Euphoria struck a balance during its third episode last night. In one moment, professor Rue (Zendaya) is lecturing us all on the dos and don’ts of a “D” pic. Another moment we bare witness to Kat (Barbie Ferreira) giving into greed and becoming something unrecognizable. Then, of course, our hearts were shattered when Rue was begging for another hit from her drug dealer who suddenly has a moral compass. The writing on the season to date has been quite strong, but this episode had some of the best acting performances of the season.
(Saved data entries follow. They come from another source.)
(** [get_current_project] dumps any truthy body and reports a falsy one as
    "Failed to fetch current project". *)
Theorem get_current_project_answers (config : WebvizioConfig) (args : Args)
        (w : World) (resp : AxiosResponse JsVal) :
  api w (tool_request config get_current_project args) = Answered resp ->
  run w (server config get_current_project args) =
  ([tool_request config get_current_project args],
   Resolved (if truthy (data resp)
             then text_response ("Current project details:" ++ nl ++ nl ++
                                 JSON_stringify (data resp))
             else error_response "Error: Failed to fetch current project")).
Proof.
  intros Ha. cbn [tool_request] in *. unfold_tool.
  rewrite run_try_catch, run_bind, run_adapter_call, Ha.
  destruct (truthy (data resp)); reflexivity.
Qed.

Lemma get_current_project_answers_witness :
  run (answering (http_ok (JObj [("uuid", JStr "p-1")])))
      (server config0 get_current_project {| uuid := "" |}) =
  ([tool_request config0 get_current_project {| uuid := "" |}],
   Resolved (text_response
     ("Current project details:" ++ nl ++ nl ++ "{" ++ nl ++
      "  " ++ dquote ++ "uuid" ++ dquote ++ ": " ++ dquote ++ "p-1" ++ dquote ++
      nl ++ "}"))).
Proof.
  exact (get_current_project_answers config0 {| uuid := "" |}
           (answering (http_ok (JObj [("uuid", JStr "p-1")])))
           {| status := 200; statusText := "OK";
              data := JObj [("uuid", JStr "p-1")] |} eq_refl).
Defined.
(** X18.  What an advertisement leaves behind.  On a router that is an
    exit for the service, with partial affinity off, [refreshServicePeer]
    puts the worker among the peers of the service channel, after the
    peers that were there, and leaves the peers of every other channel
    alone; it stamps the service in [exitServices] and the worker in
    [knownPeers] with the time, takes the worker out of [peersToPrune],
    and the peer of the worker is in the peer table, connected out and
    marked as serving the service. *)
Theorem refreshServicePeer_registers_worker (serviceName hostPort : string)
    (now : Z) (s : Dispatcher PR) :
  isExitFor serviceName s = true ->
  partialAffinityEnabled s = false ->
  let s' := refreshServicePeer serviceName hostPort now s in
  modeOf serviceName s' = Some exit
  /\ peersOf serviceName s'
     = (if mem hostPort (peersOf serviceName s) then peersOf serviceName s
        else (peersOf serviceName s ++ [hostPort])%list)
  /\ (forall k, k <> serviceName -> peersOf k s' = peersOf k s)
  /\ get serviceName (exitServices s') = Some now
  /\ indexEntry (knownPeers s') hostPort serviceName = Some now
  /\ has hostPort (peersToPrune s') = false
  /\ exists p, get hostPort (peers s') = Some p
               /\ connectedOut p = true
               /\ mem serviceName (serviceProxyServices p) = true.
Proof.
  intros X Off.
  destruct (refreshServicePeer_result serviceName hostPort now s X Off)
    as (M & P & E & K & R & U & G & _).
  cbv zeta in *. split; [exact M|]. split; [|split; [|split; [|split; [|split]]]].
  - rewrite P, String.eqb_refl. reflexivity.
  - intros k Hne. rewrite P.
    destruct (String.eqb_spec k serviceName); [contradiction|reflexivity].
  - rewrite E. apply get_put_same.
  - rewrite K, addIndexEntry_cell, !String.eqb_refl. reflexivity.
  - rewrite U. unfold has. now rewrite get_del_same.
  - rewrite G, String.eqb_refl. eexists. split; [reflexivity|].
    destruct (connected_spec
                (serving serviceName
                   match get hostPort (peers s) with
                   | Some p => p
                   | None => newPeer
                   end)) as [C S].
    split; [exact C|]. rewrite S. apply serving_serves.
Qed.

(** X19.  An advertisement that reaches a router that is no exit for the
    service registers nothing: the service channel is made when it was not
    there, and nothing else changes. *)
Theorem refreshServicePeer_on_forward_node (serviceName hostPort : string)
    (now : Z) (s : Dispatcher PR) :
  isExitFor serviceName s = false ->
  refreshServicePeer serviceName hostPort now s
  = getOrCreateServiceChannel serviceName s.
Proof.
  intros X. unfold refreshServicePeer.
  pose proof (isExitFor_not_mode serviceName s X) as M.
  destruct (modeOf serviceName (getOrCreateServiceChannel serviceName s))
    as [[|]|]; congruence.
Qed.

(** *** Unadvertise after advertise *)


Lemma remove_absent (h : string) (l : list string) :
  mem h l = false -> remove h l = l.
Proof.
  unfold mem, remove. induction l as [|a l IH]; simpl; [reflexivity|].
  destruct (String.eqb h a); simpl; [discriminate|].
  intros H. now rewrite IH.
Qed.

Lemma remove_remove (h : string) (l : list string) :
  remove h (remove h l) = remove h l.
Proof.
  unfold remove. induction l as [|a l IH]; simpl; [reflexivity|].
  destruct (negb (String.eqb h a)) eqn:E; simpl; rewrite ?E, IH; reflexivity.
Qed.



(** X21.  An advertised worker is discovered.  After the advertisement the
    discovery of the service on that router lists the worker, converted
    from its host and port. *)
Theorem advertised_worker_is_discovered (serviceName hostPort : string)
    (now : Z) (s : Dispatcher PR) :
  isExitFor serviceName s = true ->
  partialAffinityEnabled s = false ->
  serviceName <> "" ->
  exists hosts,
    HyperbahnHandler.discoverAffine serviceName
      (refreshServicePeer serviceName hostPort now s)
    = HyperbahnHandler.discovered hosts
    /\ In (HyperbahnHandler.convertHost hostPort) hosts.
Proof.
  intros X Off Hne.
  destruct (refreshServicePeer_result serviceName hostPort now s X Off)
    as (M & P & _).
  cbv zeta in *.
  set (s' := refreshServicePeer serviceName hostPort now s) in *.
  assert (Hm : mem hostPort (peersOf serviceName s') = true).
  { rewrite P, String.eqb_refl.
    destruct (mem hostPort (peersOf serviceName s)) eqn:Hm; [exact Hm|].
    rewrite mem_app, String.eqb_refl. apply Bool.orb_true_r. }
  unfold HyperbahnHandler.discoverAffine.
  destruct (String.eqb_spec serviceName ""); [contradiction|].
  unfold HyperbahnHandler._getDiscoverHosts, HyperbahnHandler.convertHosts.
  unfold peersOf in Hm.
  destruct (get serviceName (subChannels s')) as [c|]; [|discriminate].
  apply mem_In in Hm.
  apply (in_map HyperbahnHandler.convertHost) in Hm.
  destruct (map HyperbahnHandler.convertHost (chanPeers c)) as [|d hosts];
    [contradiction|].
  eexists. split; [reflexivity|exact Hm].
Qed.

End AdvertiseFacts.

(** The worker of the scenario advertises [steve] at the time 1000. *)
Lemma refreshServicePeer_registers_worker_witness :
  ServiceProxy.modeOf "steve" Scenario.advertised = Some exit
  /\ ServiceProxy.peersOf "steve" Scenario.advertised = [Scenario.worker]
  /\ get "steve" (ServiceProxy.exitServices Scenario.advertised) = Some 1000
  /\ indexEntry (ServiceProxy.knownPeers Scenario.advertised)
       Scenario.worker "steve" = Some 1000
  /\ has Scenario.worker (ServiceProxy.peersToPrune Scenario.advertised) = false.
Proof.
  destruct (refreshServicePeer_registers_worker "steve" Scenario.worker 1000
              Scenario.router) as (M & P & _ & E & K & U & _).
  - reflexivity.
  - reflexivity.
  - split; [exact M|]. split; [exact P|]. split; [exact E|].
    split; [exact K|exact U].
Defined.

(** The router of a ring in which it is an exit for [steve] only. *)
Lemma refreshServicePeer_on_forward_node_witness :
  let s := ServiceProxy.ServiceDispatchHandler
             (Scenario.options Scenario.ringExitForSteve false
                (Scenario.limiter 1000 []) false) in
  ServiceProxy.refreshServicePeer "bob" Scenario.worker 1000 s
  = ServiceProxy.getOrCreateServiceChannel "bob" s.
Proof.
  intros s.
  apply (refreshServicePeer_on_forward_node "bob" Scenario.worker 1000 s).
  reflexivity.
Defined.


(** The worker of the scenario, advertised on the router as constructed. *)
Lemma advertised_worker_is_discovered_witness :
  exists hosts,
    HyperbahnHandler.discoverAffine "steve"
      (ServiceProxy.refreshServicePeer "steve" Scenario.worker 1000
         Scenario.router)
    = HyperbahnHandler.discovered hosts
    /\ In (HyperbahnHandler.convertHost Scenario.worker) hosts.
Proof.
  refine (advertised_worker_is_discovered "steve" Scenario.worker 1000
            Scenario.router _ _ _).
  - vm_compute. reflexivity.
  - vm_compute. reflexivity.
  - discriminate.
Defined.

(** ** The exit nodes, as the dispatcher sees them *)

Section ExitFacts.
Context {PR : Type} {prOps : PartialRange.Ops PR}.
Import ServiceProxy.

(** *** The answer of the dispatcher to [isExitFor] *)

Lemma isExitFor_shapeOf (k : string) (s : Dispatcher PR) :
  isExitFor k s
  = match shapeOf k s with
    | None => EgressNodes.isExitFor (egressNodes s) k
    | Some (Some exit) => true
    | Some _ => false
    end.
Proof.
  unfold isExitFor, shapeOf.
  now destruct (get k (subChannels s)) as [c|].
Qed.

Lemma sameShape_isExitFor (s s' : Dispatcher PR) :
  sameShape s s' -> forall k, isExitFor k s' = isExitFor k s.
Proof.
  intros (A & B & _) k. now rewrite !isExitFor_shapeOf, A, B.
Qed.

Lemma getOrCreateServiceChannel_isExitFor (serviceName : string)
    (s : Dispatcher PR) (k : string) :
  isExitFor k (getOrCreateServiceChannel serviceName s) = isExitFor k s.
Proof.
  destruct (getOrCreateServiceChannel_off serviceName s) as (_ & _ & _ & _ & _ & G).
  cbv zeta in G.
  destruct (String.eqb_spec k serviceName) as [->|Hne].
  - destruct (getServiceChannel_create serviceName s) as (H & M & _).
    cbv zeta in H, M. fold (getOrCreateServiceChannel serviceName s) in H, M.
    unfold isExitFor at 1. unfold has, modeOf in *.
    destruct (get serviceName (subChannels (getOrCreateServiceChannel serviceName s)))
      as [c|]; [|discriminate].
    rewrite M. unfold isExitFor.
    destruct (get serviceName (subChannels s)) as [c0|]; [reflexivity|].
    now destruct (EgressNodes.isExitFor (egressNodes s) serviceName).
  - unfold isExitFor. rewrite getOrCreateServiceChannel_other by exact Hne.
    now rewrite G.
Qed.

Lemma registered_after (s s' : Dispatcher PR) (name : string) (m : option Mode) :
  sameShape s s' -> shapeOf name s = Some m -> shapeOf name s' = Some m.
Proof. intros (A & _) H. now rewrite A. Qed.

Lemma freshenPartialPeer_shape (hostPort serviceName : string) (now : Z)
    (s : Dispatcher PR) (m : option Mode) :
  shapeOf serviceName s = Some m ->
  sameShape s (freshenPartialPeer hostPort serviceName now s).
Proof.
  intros Hreg. unfold freshenPartialPeer.
  set (connected := match get serviceName (connectedServicePeers s) with
                    | Some connectedPeers => _
                    | None => false
                    end).
  set (s1 := if connected then _ else _).
  assert (B1 : sameShape s s1).
  { unfold s1. destruct connected; now apply sameShape_fields. }
  set (s3 := set_knownPeers _ _).
  assert (B3 : sameShape s s3).
  { eapply sameShape_trans; [exact B1|]. now apply sameShape_fields. }
  pose proof (getPartialRange_shape serviceName now s3 m
                (registered_after _ _ _ _ B3 Hreg)) as B4.
  destruct (getPartialRange serviceName now s3) as [s4 partialRange].
  cbn [fst] in B4.
  assert (B4' : sameShape s s4) by (eapply sameShape_trans; eassumption).
  match goal with
  | |- sameShape s (if ?b then _ else _) => destruct b
  end;
    (eapply sameShape_trans; [exact B4'|]);
    [apply ensurePeerConnected_shape|apply ensurePeerDisconnected_shape].
Qed.

Lemma refreshServicePeerPartially_shape (serviceName hostPort : string)
    (now : Z) (s : Dispatcher PR) (m : option Mode) :
  shapeOf serviceName s = Some m ->
  sameShape s (refreshServicePeerPartially serviceName hostPort now s).
Proof.
  intros Hreg. unfold refreshServicePeerPartially.
  destruct (subPeers_get serviceName hostPort s);
    [now apply (freshenPartialPeer_shape _ _ _ _ m)|].
  set (s1 := match get serviceName (partialRanges s) with
             | Some partialRange => _
             | None => s
             end).
  assert (B1 : sameShape s s1).
  { unfold s1. destruct (get serviceName (partialRanges s));
      [now apply sameShape_fields|apply sameShape_refl]. }
  set (s2 := _getServicePeer serviceName hostPort s1).
  assert (B2 : sameShape s s2).
  { eapply sameShape_trans; [exact B1|apply _getServicePeer_shape]. }
  set (s4 := set_knownPeers _ _).
  assert (B4 : sameShape s s4).
  { eapply sameShape_trans; [exact B2|now apply sameShape_fields]. }
  pose proof (ensurePartialConnections_shape serviceName "advertise" now s4 m
                (registered_after _ _ _ _ B4 Hreg)) as B5.
  destruct (ensurePartialConnections serviceName "advertise" now s4)
    as [s5 [change|]]; cbn [fst] in B5.
  - destruct (noop change); [|eapply sameShape_trans; eassumption].
    destruct (mem hostPort (isAffine change));
      (eapply sameShape_trans; [exact B4|]);
      (eapply sameShape_trans; [exact B5|]); now apply sameShape_fields.
  - eapply sameShape_trans; eassumption.
Qed.
(** * photutils.datasets.make: synthetic images of Gaussian sources and noise

    A shallow embedding of [photutils/datasets/make.py].  Pixel values are
    IEEE binary64 numbers (numpy's [float64], here Rocq's primitive floats),
    Poisson counts are integers, a source table is an ordered association of
    column names to columns, Python exceptions are values of [exn], and the
    pseudo-random generators ([numpy.random.RandomState] objects, among them
    numpy's global one) live in an explicit store that every sampling call
    reads and updates.

    numpy's samplers, astropy's [Gaussian2D] and [discretize_model] and the
    units are external libraries: they are parameters of the development. *)

From Stdlib Require Import ZArith List String Ascii PrimFloat Uint63 Lia Bool.
From stdpp Require Import gmap strings list.

Set Warnings "-inexact-float".
Local Open Scope string_scope.
Local Open Scope list_scope.

(** ** Exceptions and results *)

Inductive exn : Type :=
| ValueError (msg : string)
| KeyError (key : string)
| IndexError (msg : string)
| TypeError (msg : string)
| AttributeError (msg : string)
| LibraryError (msg : string)
| Unsupported (what : string).

Inductive result (A : Type) : Type :=
| Ok (a : A)
| Raise (e : exn).
Arguments Ok {A} a.
Arguments Raise {A} e.

#[global] Instance result_ret : MRet result := fun A a => Ok a.
#[global] Instance result_bind : MBind result := fun A B f m =>
  match m with
  | Ok a => f a
  | Raise e => Raise e
  end.

#[global] Instance result_fmap : FMap result := fun A B f m =>
  match m with
  | Ok a => Ok (f a)
  | Raise e => Raise e
  end.

Definition is_Ok {A} (r : result A) : bool :=
  match r with Ok _ => true | Raise _ => false end.

(** The double quote character, which occurs in the messages of the source. *)
Definition dq : string := String (ascii_of_nat 34) EmptyString.

(** ** Python's [str.format], for positional string arguments

    The template is scanned from left to right.  [{{] and [}}] stand for
    single braces, [{name}] is a replacement field.  The argument of a field
    is found from the part of its name before the first of [.], [[], [!] and
    [:]: no name numbers the fields automatically, digits index the positional
    arguments, and anything else is looked up among the keyword arguments, of
    which a call [template.format(arg0, ...)] has none: that is a [KeyError]
    whose key is the name.  Fields that go on with an attribute, an index, a
    conversion or a format specification are outside this fragment. *)

Inductive numbering : Type :=
| NotNumbered
| Automatic (next : nat)
| Manual.

Inductive scan : Type :=
| Text
| Opened
| Closed
| Field (name : string).

Definition is_digit (c : ascii) : bool :=
  let n := nat_of_ascii c in (48 <=? n)%nat && (n <=? 57)%nat.

Fixpoint all_digits (s : string) : bool :=
  match s with
  | EmptyString => true
  | String c s' => is_digit c && all_digits s'
  end.

Fixpoint index_of_digits (acc : nat) (s : string) : nat :=
  match s with
  | EmptyString => acc
  | String c s' => index_of_digits (10 * acc + (nat_of_ascii c - 48)) s'
  end.

Definition is_name_end (c : ascii) : bool :=
  let n := nat_of_ascii c in
  (n =? 46)%nat || (n =? 91)%nat || (n =? 33)%nat || (n =? 58)%nat.

(** The name of the argument and what follows it inside the field. *)
Fixpoint split_field (s : string) : string * string :=
  match s with
  | EmptyString => (EmptyString, EmptyString)
  | String c s' =>
      if is_name_end c then (EmptyString, s)
      else let '(name, rest) := split_field s' in (String c name, rest)
  end.

Definition positional (args : list string) (i : nat) : result string :=
  match args !! i with
  | Some a => Ok a
  | None => Raise (IndexError "tuple index out of range")
  end.

Definition get_field (args : list string) (num : numbering) (field : string)
  : result (string * numbering) :=
  let '(name, rest) := split_field field in
  value ←
    match name with
    | EmptyString =>
        match num with
        | Manual =>
            Raise (ValueError
              "cannot switch from manual field specification to automatic field numbering")
        | NotNumbered => a ← positional args 0; Ok (a, Automatic 1)
        | Automatic i => a ← positional args i; Ok (a, Automatic (S i))
        end
    | _ =>
        if all_digits name then
          match num with
          | Automatic _ =>
              Raise (ValueError
                "cannot switch from automatic field numbering to manual field specification")
          | _ => a ← positional args (index_of_digits 0 name); Ok (a, Manual)
          end
        else Raise (KeyError name)
    end;
  match rest with
  | EmptyString => Ok value
  | _ => Raise (Unsupported "attribute, index, conversion or format specification")
  end.

Definition open_brace : ascii := ascii_of_nat 123.
Definition close_brace : ascii := ascii_of_nat 125.

Fixpoint format_scan (args : list string) (template : string) (st : scan)
    (num : numbering) (out : string) : result string :=
  match template with
  | EmptyString =>
      match st with
      | Text => Ok out
      | Opened => Raise (ValueError "Single '{' encountered in format string")
      | Closed => Raise (ValueError "Single '}' encountered in format string")
      | Field _ => Raise (ValueError "expected '}' before end of string")
      end
  | String c rest =>
      match st with
      | Text =>
          if Ascii.eqb c open_brace then format_scan args rest Opened num out
          else if Ascii.eqb c close_brace then format_scan args rest Closed num out
          else format_scan args rest Text num (out +:+ String c EmptyString)
      | Opened =>
          if Ascii.eqb c open_brace
          then format_scan args rest Text num (out +:+ String c EmptyString)
          else if Ascii.eqb c close_brace then
            match get_field args num EmptyString with
            | Ok (a, num') => format_scan args rest Text num' (out +:+ a)
            | Raise e => Raise e
            end
          else format_scan args rest (Field (String c EmptyString)) num out
      | Closed =>
          if Ascii.eqb c close_brace
          then format_scan args rest Text num (out +:+ String c EmptyString)
          else Raise (ValueError "Single '}' encountered in format string")
      | Field name =>
          if Ascii.eqb c close_brace then
            match get_field args num name with
            | Ok (a, num') => format_scan args rest Text num' (out +:+ a)
            | Raise e => Raise e
            end
          else if Ascii.eqb c open_brace
          then Raise (ValueError "unexpected '{' in field name")
          else format_scan args rest (Field (name +:+ String c EmptyString)) num out
      end
  end.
The highlight for me in episode 3 was how seamless they were about weaving in various storylines and allowing each of them to connect organically. We had got hints of this earlier, but it does seem that Jules (Hunter Schafer) is falling for her mystery man she met via a dating app while Rue is becoming more into her. It’s almost as if she’s become a substitute for drugs (now that she’s been clean for 60 days). When Rue realizes that Jules is becoming more distant, she becomes aloof and tries getting back into drugs as a coping mechanism.
Euphoria certainly does spend some time discussing the societal perception of transgender women. Jules realizes that there’s a different set of rules for meeting this mystery man (such as meeting in a dark and secluded place) which baffles Rue and leads to some tension. In reality, she wants Jules to herself, and this is just her way of accomplishing it.
There’s no denying the chemistry these two have and the energy they have on screen. The scene where Rue gives a “Ted” Talk about the anatomy of a “D” pic (including slides) was the funniest moment so far this season. There’s a line in it involving weapons which is sure to make you giggle.
Even though Zendaya is certainly front and center in every episode of Euphoria, my favorite character is quickly becoming Kat (Barbie Ferreira). In the third episode, they go into great detail about the origins of her body issues and why she’s been so conservative up to this point. What was interesting is she’s now empowered by the one thing that gave her the most angst. To further this point, she’s even doing the very thing which caused her to be this in the first place (to another person). I do fear that her narrative is headed into a dark area.
Euphoria doesn’t seem to be about one central character but more about this collective world these kids are growing up in full of temptation and indecision. To some might seem like a warped version of reality but sometimes that’s how it is. Overall, this series is making that clear.